Era más que una foto. Era una metáfora de Cuba, que posteriormente iba a ser silenciada por los medios de la isla. Y para inmortalizar el momento (el 3 de diciembre), allí estaba el fotógrafo Iván Alvarado, minutos antes del entierro en el cementerio de Santa Ifigenia.

Los 900 kilómetros desde La Habana hasta el oriente de la isla resultaron una misión demasiado exigente para los jeeps rusos UAZ-3151, construidos en la Fábrica Ulianovsk, que no son utilizados por Moscú desde principios de siglo (dejaron de producirse en 2003), y que en la isla se reparan en un taller creado expresamente para estos vehículos.

"El propio Fidel los usaba con frecuencia", desvela el historiador cubano Álvaro Alba, especialista en la antigua Unión Soviética y un estudioso de los países del Este de Europa. "Raúl siempre fue el más soviético de los militares cubanos, siente idolatría por la parafernalia soviética. Estos vehículos han participado en los desfiles militares, hacen mucho ruido, son lentos pero fiables", concluye el historiador.

Los tres generales al frente del Ejército cubano permanecieron vigilantes durante toda la operación. A la cabeza, el ministro Leopoldo Cintra Frías, el héroe de la guerra de Angola. Y junto a él, sus viceministros, Ramón Espinosa y Joaquín Quintas Solá. Todos ellos, de absoluta confianza de Raúl, encargados por su jefe de atravesar la isla de occidente a oriente con los restos de su hermano. "Ellos son los cancerberos del aparato, encargados de controlar y velar por las ideas de Raúl Castro", añade Alba.

Al triunvirato no parece importarle que su comandante elija a un civil, quizás al vicepresidente y oscuro burócrata Miguel Díaz-Canel, como su sucesor al frente del Gobierno en febrero de 2018. Aunque el poder lo seguirán manteniendo el Ejército y el Partido Comunista, seguramente con la presencia destacada del propio hijo de Raúl y el todopoderoso zar de los servicios secretos, el coronel Alejandro Castro.

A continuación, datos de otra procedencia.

Lemma begin_child_signature aware p self child service now self' ct :
  fanout_enabled_for_parent aware p (root_or_self self) (resolved_method_id self) = true →
  begin_child aware p self child service now = Ret (self', ct) →
  base_signature ct = sort_signature (child_id <$> filter (λ c, terminal c = false) (records self')) ∧
  base_service_signature ct = sort_signature (child_service_id <$> filter (λ c, terminal c = false) (records self')).
Proof.
  intros Hen H. assert (Hr := begin_child_records _ _ _ _ _ _ _ _ H). rewrite Hr.
  rewrite filter_app, !fmap_app. cbn [filter list_filter]. rewrite decide_True by done. cbn.
  revert H. unfold begin_child. rewrite Hen. unfold records, open_children.
  destruct (decide _); [by intros [= _ <-]|].
  destruct (refresh_path_prefix_before_open_group (fanout self) now) as [f|] eqn:Hf; [|done].
  cbn [mbind outcome_bind]. intros [= _ <-]. apply refresh_children in Hf. cbn. unfold open_children. by rewrite Hf.
Qed.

"El elegido tendrá que compartir con ellos el poder, porque el pilar del régimen son los militares y no el 'apparatchik' como sí ocurría en los países socialistas de Europa", concluye Álvaro Alba.

El último viaje de Fidel Castro, a bordo de un vehículo de sus antiguos aliados soviéticos, encierra una paradoja final tan parecida a los constantes contratiempos sufridos por los antihéroes de la odisea inventada por Tomás Gutiérrez Alea en su filme Guantanamera.

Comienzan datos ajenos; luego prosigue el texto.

(** The report of a successful child. *)
Definition absorb_report (report : EstimationResponseWire) (self : RequestMetadataTracker) : RequestMetadataTracker :=
  MkTally (compute self)
    (if f32_gt (max_downstream_util report) (max_child_downstream_util self)
     then max_downstream_util report else max_child_downstream_util self)
    (wrap64 (accumulated_child_compute_us self + accumulated_compute_us report))
    (wrap32 (accumulated_child_early_returns self + early_return_count report))
    (local_early_return self)
    (if decide (0 < deadline_signal_count report)%Z then true else child_deadline_signal self)
    (local_deadline_signal self).

Definition count_child_early_return (self : RequestMetadataTracker) : RequestMetadataTracker :=
  MkTally (compute self) (max_child_downstream_util self) (accumulated_child_compute_us self)
    (wrap32 (accumulated_child_early_returns self + 1)) (local_early_return self)
    (child_deadline_signal self) (local_deadline_signal self).

(** [response_wire], in a build without overflow checks; the utilization is
    what the runtime reports. *)
Definition response_wire (util : f32) (self : RequestMetadataTracker) : EstimationResponseWire :=
  let compute_time_us := poll_compute_us (compute self) in
  MkResponseWire compute_time_us
    (wrap64 (compute_time_us + accumulated_child_compute_us self))
    util (f32_max util (max_child_downstream_util self))
    (wrap32 ((if local_early_return self then 1 else 0) + accumulated_child_early_returns self))
    (if is_subtree_signaled self then 1 else 0).

Section replies.
  (** A status has a code, which may be [DeadlineExceeded]. *)
  Context {Response Status : Type} (deadline_exceeded : Status → bool).

Definition is_early_return_response (r : result Response Status) : bool :=
  match r with Ok _ => false | Err status => deadline_exceeded status end.

Definition child_report (r : result Response Status) (wire : option EstimationResponseWire)
    : option EstimationResponseWire :=
  match r with Ok _ => wire | Err _ => None end.

Definition is_signaled_report (report : option EstimationResponseWire) : bool :=
  match report with Some report => bool_decide (0 < deadline_signal_count report)%Z | None => false end.

Definition absorb_child (r : result Response Status) (report : option EstimationResponseWire)
    (self : RequestMetadataTracker) : RequestMetadataTracker :=
  if is_early_return_response r then count_child_early_return self
  else match report with Some report => absorb_report report self | None => self end.
End replies.

(** ** A tree of calls *)

(** What changes the tally of a request: a poll of its handler, its local
    deadline found to be over, a child that has replied. *)
Inductive action (C : Type) := Polled (from until : Instant) | Late | Returned (child : C).
Arguments Polled {C} from until.
Arguments Late {C}.
Arguments Returned {C} child.

(** How a request ends: with a response, an early return, or another error. *)
Inductive ending := Responds | ReturnsEarly | Fails.

Inductive call := MkTree (actions : list (action call)) (how : ending) (util : f32).

Definition actions (c : call) : list (action call) := let '(MkTree l _ _) := c in l.
Definition how (c : call) : ending := let '(MkTree _ h _) := c in h.
Definition util (c : call) : f32 := let '(MkTree _ _ u) := c in u.

(** A reply: a status is its being [DeadlineExceeded]. *)
Definition reply_of (h : ending) : result unit bool :=
  match h with Responds => Ok tt | ReturnsEarly => Err true | Fails => Err false end.

Definition tally_action (report : call → EstimationResponseWire) (t : RequestMetadataTracker) (a : action call)
    : RequestMetadataTracker :=
  match a with
  | Polled from until => end_poll until (start_poll from t)
  | Late => mark_deadline_signal t
  | Returned c =>
      absorb_child (λ b, b) (reply_of (how c)) (child_report (reply_of (how c)) (Some (report c))) t
  end.

(** What a call reports. *)
Fixpoint report (c : call) : EstimationResponseWire :=
  let '(MkTree actions how util) := c in
  let t := foldl (tally_action report) tally_new actions in
  response_wire util (if is_early_return_response (λ b, b) (reply_of how) then mark_early_return t else t).

Lemma call_induction (P : call → Prop) :
  (∀ l h u, Forall (λ a, match a with Returned c => P c | _ => True end) l → P (MkTree l h u)) → ∀ c, P c.
Proof.
  intros HP. fix IH 1. intros [l h u]. apply HP. induction l as [|a l IHl]; constructor; [|done].
  destruct a; [done..|apply IH].
Qed.

(** The calls a report covers: the call and, below it, the calls that
    responded, which is where the reports travel. *)
Fixpoint covered (c : call) : list call :=
  let '(MkTree actions _ _) := c in
  c :: mjoin ((λ a, match a with
                    | Returned c => match how c with Responds => covered c | _ => [] end
                    | _ => []
                    end) <$> actions).

(** What one call adds: the microseconds of its polls, the early returns it
    sees (its own and those of its children), whether it was late. *)
Definition polled (l : list (action call)) : Z :=
  sum_Z ((λ a, match a with Polled from until => micros_since until from | _ => 0%Z end) <$> l).
Definition own_compute (c : call) : Z := polled (actions c).

Definition early_children (l : list (action call)) : Z :=
  sum_Z ((λ a, match a with Returned c => (if how c is ReturnsEarly then 1 else 0)%Z | _ => 0%Z end) <$> l).
Definition own_early (c : call) : Z :=
  ((if how c is ReturnsEarly then 1 else 0) + early_children (actions c))%Z.

Definition late_in (l : list (action call)) : bool := existsb (λ a, if a is Late then true else false) l.
Definition own_late (c : call) : bool := late_in (actions c).

(** The calls below some actions. *)
Definition covered_below (l : list (action call)) : list call :=
  mjoin ((λ a, match a with
               | Returned c => match how c with Responds => covered c | _ => [] end
               | _ => []
               end) <$> l).

Lemma covered_eq c : covered c = c :: covered_below (actions c).
Proof. by destruct c. Qed.

Lemma covered_below_snoc l a :
  covered_below (l ++ [a]) = covered_below l ++ match a with
    | Returned c => match how c with Responds => covered c | _ => [] end
    | _ => []
    end.
Proof. unfold covered_below. rewrite fmap_app, join_app. cbn. by rewrite app_nil_r. Qed.

(** The sums of the calls a report covers. *)
Definition reports_sums (c : call) : Prop :=
  accumulated_compute_us (report c) = wrap64 (sum_Z (own_compute <$> covered c)) ∧
  early_return_count (report c) = wrap32 (sum_Z (own_early <$> covered c)) ∧
  deadline_signal_count (report c) = (if existsb own_late (covered c) then 1 else 0)%Z.

Definition tally_sums (l : list (action call)) (t : RequestMetadataTracker) : Prop :=
  compute t = MkCompute (wrap64 (polled l)) None ∧
  accumulated_child_compute_us t = wrap64 (sum_Z (own_compute <$> covered_below l)) ∧
  accumulated_child_early_returns t =
    wrap32 (early_children l + sum_Z (own_early <$> covered_below l)) ∧
  local_early_return t = false ∧ local_deadline_signal t = late_in l ∧
  child_deadline_signal t = existsb own_late (covered_below l).

Lemma wrap32_add a b : wrap32 (wrap32 a + b) = wrap32 (a + b).
Proof. unfold wrap32. by rewrite Zplus_mod_idemp_l. Qed.
Lemma wrap32_add_r a b : wrap32 (a + wrap32 b) = wrap32 (a + b).
Proof. unfold wrap32. by rewrite Zplus_mod_idemp_r. Qed.

Lemma polled_snoc l a :
  polled (l ++ [a]) = (polled l + match a with Polled from until => micros_since until from | _ => 0 end)%Z.
Proof. unfold polled. rewrite fmap_app, sum_Z_app. cbn. lia. Qed.

Lemma early_children_snoc l a :
  early_children (l ++ [a]) =
    (early_children l + match a with Returned c => if how c is ReturnsEarly then 1 else 0 | _ => 0 end)%Z.
Proof. unfold early_children. rewrite fmap_app, sum_Z_app. cbn. lia. Qed.

Lemma late_in_snoc l a : late_in (l ++ [a]) = late_in l || (if a is Late then true else false).
Proof. unfold late_in. rewrite existsb_app. cbn. by destruct a; rewrite ?orb_false_r. Qed.

Lemma late_count (b : bool) : (0 < (if b then 1 else 0))%Z ↔ b = true.
Proof. by destruct b. Qed.

Lemma actions_sum l :
  Forall (λ a, match a with Returned c => reports_sums c | _ => True end) l →
  tally_sums l (foldl (tally_action report) tally_new l).
Proof.
  induction l as [|a l IH] using rev_ind; [done|]. intros [Hl [Ha _]%Forall_cons]%Forall_app.
  specialize (IH Hl). rewrite foldl_app. cbn [foldl].
  destruct (foldl (tally_action report) tally_new l) as [co mx acc er le cs ls].
  destruct IH as (Hco & Hacc & Her & Hle & Hls & Hcs). cbn in Hco, Hacc, Her, Hle, Hls, Hcs. subst.
  unfold tally_sums. rewrite polled_snoc, early_children_snoc, late_in_snoc, covered_below_snoc.
  rewrite !fmap_app, !sum_Z_app, !existsb_app.
  destruct a as [from until| |c]; cbn [tally_action fmap list_fmap sum_Z foldr existsb]; rewrite ?Z.add_0_r, ?orb_false_r.
  - split_and!; [|done..]. cbn. by rewrite wrap64_add.
  - split_and!; try done. cbn. by rewrite orb_true_r.
  - destruct (how c) eqn:Hc; cbn [reply_of child_report absorb_child is_early_return_response];
      rewrite ?Z.add_0_r, ?orb_false_r; [| |by split_and!].
    + destruct Ha as (Ha & He & Hs). split_and!; [done| | |done|done|].
      * cbn. by rewrite Ha, wrap64_add, wrap64_add_r.
      * cbn. by rewrite He, wrap32_add, wrap32_add_r, Z.add_assoc.
      * cbn. rewrite Hs. destruct (existsb own_late (covered c)); cbn; [by rewrite orb_true_r|by rewrite orb_false_r].
    + split_and!; try done. cbn. rewrite wrap32_add. f_equal. lia.
Qed.

Lemma report_eq c :
  report c = let t := foldl (tally_action report) tally_new (actions c) in
    response_wire (util c) (if how c is ReturnsEarly then mark_early_return t else t).
Proof. by destruct c as [l [] u]. Qed.

Lemma report_sums c : reports_sums c.
Proof.
  induction c as [l h u IH] using call_induction. apply actions_sum in IH.
  unfold reports_sums. rewrite report_eq, covered_eq. cbn [actions how util].
  destruct (foldl (tally_action report) tally_new l) as [co mx acc er le cs ls].
  destruct IH as (Hco & Hacc & Her & Hle & Hls & Hcs). cbn in Hco, Hacc, Her, Hle, Hls, Hcs. subst.
  cbn [fmap list_fmap sum_Z foldr existsb].
  change (own_compute (MkTree l h u)) with (polled l). change (own_late (MkTree l h u)) with (late_in l).
  change (own_early (MkTree l h u)) with ((if h is ReturnsEarly then 1 else 0) + early_children l)%Z.
  split_and!.
  - destruct h; cbn; by rewrite wrap64_add, wrap64_add_r.
  - destruct h; cbn; rewrite ?wrap32_add_r; f_equal; unfold sum_Z; lia.
  - destruct h; cbn; unfold is_subtree_signaled; cbn; by destruct (late_in l), (existsb own_late (covered_below l)).
Qed.

(** The highest utilization. *)
Definition is_max (x : f32) (xs : list f32) : Prop :=
  is_fin x ∧ (∀ y, y ∈ xs → (fv y ≤ fv x)%Z) ∧ ∃ y, y ∈ xs ∧ fv y = fv x.

Definition measured (x : f32) : Prop := is_fin x ∧ (0 ≤ fv x)%Z.

Lemma measured_zero : measured f64_zero.
Proof. split; [done|]. cbn. lia. Qed.

Lemma is_max_cons x y xs :
  measured x → measured y → is_max y (f64_zero :: xs) → is_max (f32_max x y) (x :: xs).
Proof.
  intros [Hx Hx0] [Hy Hy0] (_ & Hle & z & Hz & Hzy). destruct (max_value x y Hx Hy) as [Hf Hm].
  split; [done|]. unfold f32_max. rewrite Hm. split.
  - intros w [->|Hw]%elem_of_cons; [lia|]. specialize (Hle w (list_elem_of_further _ _ _ Hw)). lia.
  - destruct (decide (fv y ≤ fv x)%Z) as [Hyx|Hyx]; [exists x; split; [left|lia]|].
    apply elem_of_cons in Hz as [->|Hz]; [cbn in Hzy; lia|]. exists z. split; [by right|lia].
Qed.

Lemma is_max_app x y xs ys :
  is_max x xs → is_max y ys → is_max (if f32_gt y x then y else x) (xs ++ ys).
Proof.
  intros (Hx & Hxl & a & Ha & Hax) (Hy & Hyl & b & Hb & Hby). unfold f32_gt.
  destruct (f64_lt x y) eqn:Hlt.
  - apply lt_value in Hlt; [|done..]. split_and!; [done| |exists b; split; [set_solver|done]].
    intros z [Hz|Hz]%elem_of_app; [specialize (Hxl z Hz); lia|by apply Hyl].
  - assert (Hge : ¬ (fv x < fv y)%Z) by (rewrite <-lt_value by done; by rewrite Hlt).
    split_and!; [done| |exists a; split; [set_solver|done]].
    intros z [Hz|Hz]%elem_of_app; [by apply Hxl|specialize (Hyl z Hz); lia].
Qed.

Un trayecto muy parecido, pero al revés, la del atípico cortejo fúnebre de los familiares de la protagonista de esta película, aplastados por el fin de una era, por la caída de la URSS, y por la burocracia comunista, quienes ironizan con las dificultades de su vida.

La muerte de Fidel -como el coche detenido en pleno funeral, como lo que ocurre en Guantanamera- representa el ocaso de una idea de país.

Daniel Lozano
El Mundo, 7 de enero de 2016.
Foto de Iván Alvarado tomada de El Mundo.